Es la principal característica de este año. El fenómeno, cuentan los especialistas, sólo aparece en momentos de crisis económica. Se trata del llamado consumo 'de a puchitos' en el que el cliente aumenta su frecuencia de visita al supermercado, pero, al mismo tiempo, achica el tamaño de la compra que realiza.
En un año que comenzó con los efectos de una devaluación, lo que afectó el bolsillo de los argentinos. Según la firma Kantar World Panel, ocho de cada diez argentinos restringieron su consumo en 2016. El año concluirá, según sus proyecciones, con una caída en torno de 4%, la cifra más alta desde 2001, cuando se derrumbó cerca de 11%.

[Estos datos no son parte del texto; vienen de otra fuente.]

(** The chunks 0 to 4. *)
Lemma merged_five m p :
  mem_ok m ->
  let first8 := EndianLoad 8 m p in
  Z.lor (Z.lor (Ubfx7 first8 0) (shlU 64 (ExtractAndMergeTwoChunks first8 1) 7))
    (shlU 64 (ExtractAndMergeTwoChunks first8 3) 21) = varint_value (bytes_at m p 5).
Proof.
  intros Hm first8. subst first8.
  pose proof (Ubfx7_load 8 m p 0 Hm ltac:(lia)) as E0.
  pose proof (ExtractAndMerge_load m p 1 Hm ltac:(lia)) as E1.
  pose proof (ExtractAndMerge_load m p 3 Hm ltac:(lia)) as E3.
  change (Z.of_nat 0 * 8) with 0 in E0. change (Z.of_nat 0) with 0 in E0. rewrite Z.add_0_r in E0.
  change (Z.of_nat 1) with 1 in E1. change (Z.of_nat 3) with 3 in E3.
  rewrite E0, E1, E3. cbn [bytes_at varint_value].
  replace (p + 1 + 1) with (p + 2) by lia. replace (p + 2 + 1) with (p + 3) by lia.
  replace (p + 3 + 1) with (p + 4) by lia.
  change (p + Z.of_nat 2) with (p + 2). change (p + Z.of_nat 4) with (p + 4).
  pose proof (Z.mod_pos_bound (byte_at m p) 128 ltac:(lia)).
  pose proof (Z.mod_pos_bound (byte_at m (p + 1)) 128 ltac:(lia)).
  pose proof (Z.mod_pos_bound (byte_at m (p + 2)) 128 ltac:(lia)).
  pose proof (Z.mod_pos_bound (byte_at m (p + 3)) 128 ltac:(lia)).
  pose proof (Z.mod_pos_bound (byte_at m (p + 4)) 128 ltac:(lia)).
  rewrite (lor_shlU _ _ 7) by lia. rewrite (wrapU_id 64) by (unfold inU; lia).
  rewrite (lor_shlU _ _ 21) by lia. rewrite (wrapU_id 64) by (unfold inU; lia). lia.
Qed.

Lemma slow_arm32 m p l :
  mem_ok m -> varint_form l -> (3 <= length l <= 10)%nat -> reads m p l ->
  VarintParseSlowArm32 m p (EndianLoad 8 m p) =
    (Some (p + Z.of_nat (length l)), u32 (varint_value l)).
Proof.
  intros Hm Hf Hlen Hr. destruct (form_length_info m p l Hm Hf Hlen Hr) as (Hne & Hvb & Hp & Hvc).
  unfold VarintParseSlowArm32. rewrite Hvc, Hp, (merged_five m p Hm).
  destruct (Z.eqb_spec (si_masked_cont_bits (ComputeLengthAndUpdateP m p)) 0); [done|]. f_equal.
  assert (El : varint_value l = varint_value (bytes_at m p (length l))) by (unfold reads in Hr; by rewrite Hr).
  pose proof (varint_value_range (bytes_at m p 5)) as H5. rewrite bytes_at_length in H5.
  change (128 ^ Z.of_nat 5) with (2 ^ 35) in H5.
  rewrite mask_bits by (unfold inU; lia).
  replace (14 + (7 * (Z.of_nat (length l) - 3) + 7)) with (7 * Z.of_nat (length l)) by lia.
  rewrite El, Z.pow_mul_r by lia. change (2 ^ 7) with 128.
  destruct (decide (length l <= 5)%nat) as [Hle|Hgt].
  - by rewrite varint_value_prefix by lia.
  - rewrite <- (varint_value_prefix m p 5 (length l)) by lia. change (128 ^ Z.of_nat 5) with (2 ^ 35).
    rewrite (Z.mod_small (_ mod 2 ^ 35)).
    + unfold wrapU. change (2 ^ 35) with (2 ^ 32 * 8). rewrite Z.rem_mul_r by lia.
      by rewrite (Z.mul_comm (2 ^ 32)), Z_mod_plus_full, Zmod_mod.
    + pose proof (Z.mod_pos_bound (varint_value (bytes_at m p (length l))) (2 ^ 35) ltac:(lia)).
      split; [lia|]. apply (Z.lt_le_trans _ (2 ^ 35)); [lia|]. change (2 ^ 35) with (128 ^ 5).
      apply Z.pow_le_mono_r; lia.
Qed.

En un trabajo presentado este mes por Juan Manuel Primbas, director para el Cono Sur de Kantar World Panel, se afirmó que la situación actual del consumo 'es preocupante', que mirando el corto plazo 'hay pocas señales de mejora' y que pensando ya en el año que viene el gran desafío es 'crear demanda'
De acuerdo con la investigación presentada por la consultora, en los primeros tres trimestres del año cayó por primera vez la compra por acto (-2%), mientras se incrementó la frecuencia de compra (+1%). 'Esto era algo que no venía pasando', advirtió Primbas. 'El consumidor era muy eficiente y no perdía tiempo con las compras. Ahora esta es la característica del año, crece la frecuencia de compras y cae el volumen. Esto se da porque el bolsillo tiene un tope. En el corto plazo es lo más preocupante y un sinónimo de crisis', agregó el experto.
Una notable caída
Entre el tercer trimestre de este año y el mismo del año pasado, un 62% de las 300 marcas relevadas por Kantar World Panel perdió hogares. Sólo un 38% sumó clientes. Las primeras marcas perdieron frecuencia de compra y las marcas B, en cambio, incrementaron su volumen por cada visita al súper. Para la consultora, las primeras marcas muestran una elevada sensibilidad al precio (77%). En este marco, además los supermercados perdieron cerca de 400.000 hogares en lo que va del año, mientras que, a contramano, el mayorista sumó clientela y mejoró la frecuencia de compra.
'Hay viejas tendencias que se venían arrastrando y que se profundizan', contó Primbas. 'A éstas sumá los descuentos, las promociones y las visitas a los mayoristas.' Por ejemplo, un cuarto del total del gasto de las familias argentinas se orienta a las promociones. La mitad de las familias consumidoras, en tanto, busca promociones. Este tipo de beneficios se multiplican, ya que incrementan la compra por acto hasta un 30%. Entre los diferentes canales, los supermercados siguen siendo los que más ofertas tienen (hay un 66,9% de penetración).
El consumo masivo, estimó Primbas, no pegará un salto en 2017 pese a los planes del Gobierno para incentivar la demanda en un año de elecciones.